| What is required |
Using the records below, transcribe word for word the stretch from the line that contains "ContradictsProof (id : Digest)" through the line that contains "CommandAcknowledgedElsewhere (command : string)", both end lines included, and nothing else.

| The data |
(* ===== verification/Message.v ===== *)
(** Channel messages ([src/constructicon/core/channel.py]) and the independent
    proof of a reply ([src/constructicon/core/human.py]): what one request and
    the one reply it admits are, whichever transport stores them.

    A clock reading is the string it dumps to. *)

From S2P Require Import Prelude Identity Address Capability.
#[local] Open Scope Z_scope.
(** Identities are compared, never computed, by the proofs. *)
#[global] Arguments canonical_text : simpl never.
#[global] Arguments request_message_id : simpl never.
#[global] Arguments reply_message_id : simpl never.

(** ** Messages *)
Record Envelope := mkEnvelope {
  env_run : RunId;
  env_path : ExecutionPath;
  env_port : string;
  created_at : string;
  provenance : list ExecutionPath;
  payload : json;
}.
#[export] Instance Envelope_eq_dec : EqDecision Envelope.
Proof. solve_decision. Defined.
#[export] Instance Envelope_dump : Dump Envelope := λ e,
  JObj [("run_id", JStr e.(env_run)); ("path", dump e.(env_path)); ("port", JStr e.(env_port));
        ("created_at", JStr e.(created_at)); ("provenance", dump e.(provenance));
        ("payload", e.(payload))].

Inductive message_kind := KRequest | KReply.
#[export] Instance message_kind_eq_dec : EqDecision message_kind.
Proof. solve_decision. Defined.
Definition kind_value (k : message_kind) : string :=
  match k with KRequest => "request" | KReply => "reply" end.

Record ChannelMessage := mkMessage {
  message_id : Digest;
  msg_channel : string;
  msg_lane : string;
  msg_interaction : ChannelInteraction;
  msg_kind : message_kind;
  reply_to : option Digest;
  recipient : option string;
  sender : option string;
  msg_contract : ChannelContract;
  msg_reply_contract : option ChannelContract;
  msg_reply_port : option string;
  envelope : Envelope;
}.
#[export] Instance ChannelMessage_eq_dec : EqDecision ChannelMessage.
Proof. solve_decision. Defined.
#[export] Instance ChannelMessage_dump : Dump ChannelMessage := λ m,
  JObj [("schema_version", JInt 1); ("message_id", JStr m.(message_id));
        ("channel_id", JStr m.(msg_channel)); ("lane", JStr m.(msg_lane));
        ("interaction", JStr (interaction_value m.(msg_interaction)));
        ("kind", JStr (kind_value m.(msg_kind))); ("reply_to", dump m.(reply_to));
        ("recipient_actor_id", dump m.(recipient)); ("sender_actor_id", dump m.(sender));
        ("contract", dump m.(msg_contract)); ("reply_contract", dump m.(msg_reply_contract));
        ("reply_port", dump m.(msg_reply_port)); ("envelope", dump m.(envelope))].

(** A timestamp-free request; its payload is the caller's Python value. *)
Record ChannelSendIntent := mkIntent {
  in_message_id : Digest;
  in_channel : string;
  in_revision : string;
  in_lane : string;
  in_interaction : ChannelInteraction;
  in_recipient : option string;
  in_contract : ChannelContract;
  in_reply_contract : ChannelContract;
  in_run : RunId;
  in_path : ExecutionPath;
  in_port : string;
  in_reply_port : string;
  in_payload : pyval;
}.

Inductive channel_error :=
(** ContractViolation *)
| NonDerivedIntent (carried derived : Digest)
| OnlyRequestsAnswered
| NoReplyPinned
| NotAddressedTo (actor : string)
| WrongChannel (addressed : string)
| NoRequestToReply (id : Digest)
| ApprovalNeedsApproval
| IncoherentExchange (why : exchange_fault)
| NothingToAcknowledge (id : Digest)
(** ValueError *)
| PayloadError (e : value_error)
| BadShape
| NonDerivedId
| LimitNotPositive
| LimitTooLarge
(** ChannelReplyConflict and ChannelAckConflict *)
| AnsweredByAnother (id : Digest)
| DifferentReply (id : Digest)
| AcknowledgedByAnother (id : Digest) (actor : string)
(** InvalidChannelRevision *)
| FutureRevision
| IncoherentRevision
(** JournalDamaged *)
| NotAReply (id : Digest)
| AnswersOther (id : Digest)
| ContradictsRequest (id : Digest)
| NamesNoRequest (id : Digest)
| RequestNotStored (id : Digest)
| IncompleteRequest (id : Digest)
| ContradictsProof (id : Digest)
| NotARequest (id : Digest)
| NoIntentProof (id : Digest)
| ContradictsIntent (id : Digest)
| NoReplyPort (id : Digest)
| StoredDifferently (id : Digest)
| CommandRepliedElsewhere (command : string)
| CommandAcknowledgedElsewhere (command : string)
| AckWithoutReply (command : string)
| InvalidOwnedReply (command : string)
| ReplyWithoutAck (id : Digest)
| NoPayloadProof (id : Digest)
| MessageHistory | RequestHistory | ReplyHistory | AckHistory.

(** The model validators. *)
Definition _one_of_two_legal_shapes (m : ChannelMessage) : result channel_error ChannelMessage :=
  let some {A} (o : option A) := bool_decide (is_Some o) in
  match m.(msg_kind) with
  | KRequest =>
      if some m.(reply_to) || some m.(sender) then Raise BadShape
      else if negb (some m.(msg_reply_contract)) || negb (some m.(msg_reply_port)) then Raise BadShape
      else Ok m
  | KReply =>
      if negb (some m.(reply_to)) || negb (some m.(sender)) then Raise BadShape
      else if some m.(recipient) then Raise BadShape
      else if some m.(msg_reply_contract) || some m.(msg_reply_port) then Raise BadShape
      else Ok m
  end.
Definition derived_id (i : ChannelSendIntent) : Digest :=
  request_message_id i.(in_run) i.(in_path) i.(in_channel) i.(in_revision) i.(in_lane)
    i.(in_interaction) i.(in_port).
Definition _identity_is_derived (i : ChannelSendIntent) : result channel_error ChannelSendIntent :=
  if decide (i.(in_message_id) ≠ derived_id i) then Raise NonDerivedId else Ok i.

(** Canonical bytes, never Python equality. *)
Definition same_message (left right : ChannelMessage) : bool :=
  bool_decide (canonical_text (dump left) = canonical_text (dump right)).

(** [json_value(payload)] *)
Definition own_payload (p : pyval) : result channel_error json :=
  match json_value p with Ok j => Ok j | Raise e => Raise (PayloadError e) end.

Definition message_for_intent (i : ChannelSendIntent) (created : string) :
    result channel_error ChannelMessage :=
  let derived := derived_id i in
  if decide (derived ≠ i.(in_message_id)) then Raise (NonDerivedIntent i.(in_message_id) derived) else
  p ← own_payload i.(in_payload);
  _one_of_two_legal_shapes
    (mkMessage i.(in_message_id) i.(in_channel) i.(in_lane) i.(in_interaction) KRequest None
       i.(in_recipient) None i.(in_contract) (Some i.(in_reply_contract)) (Some i.(in_reply_port))
       (mkEnvelope i.(in_run) i.(in_path) i.(in_port) created [] p)).

Definition message_for_reply (request : ChannelMessage) (actor : string) (p : pyval)
    (created : string) : result channel_error ChannelMessage :=
  if decide (request.(msg_kind) ≠ KRequest) then Raise OnlyRequestsAnswered else
  match request.(msg_reply_contract), request.(msg_reply_port) with
  | Some contract, Some port =>
      if bool_decide (is_Some request.(recipient)) && bool_decide (Some actor ≠ request.(recipient))
      then Raise (NotAddressedTo actor) else
      p ← own_payload p;
      _one_of_two_legal_shapes
        (mkMessage (reply_message_id request.(message_id) port) request.(msg_channel)
           request.(msg_lane) request.(msg_interaction) KReply (Some request.(message_id)) None
           (Some actor) contract None None
           (mkEnvelope request.(envelope).(env_run) request.(envelope).(env_path) port created [] p))
  | _, _ => Raise NoReplyPinned
  end.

| Worked solution |
| ContradictsProof (id : Digest)
| NotARequest (id : Digest)
| NoIntentProof (id : Digest)
| ContradictsIntent (id : Digest)
| NoReplyPort (id : Digest)
| StoredDifferently (id : Digest)
| CommandRepliedElsewhere (command : string)
| CommandAcknowledgedElsewhere (command : string)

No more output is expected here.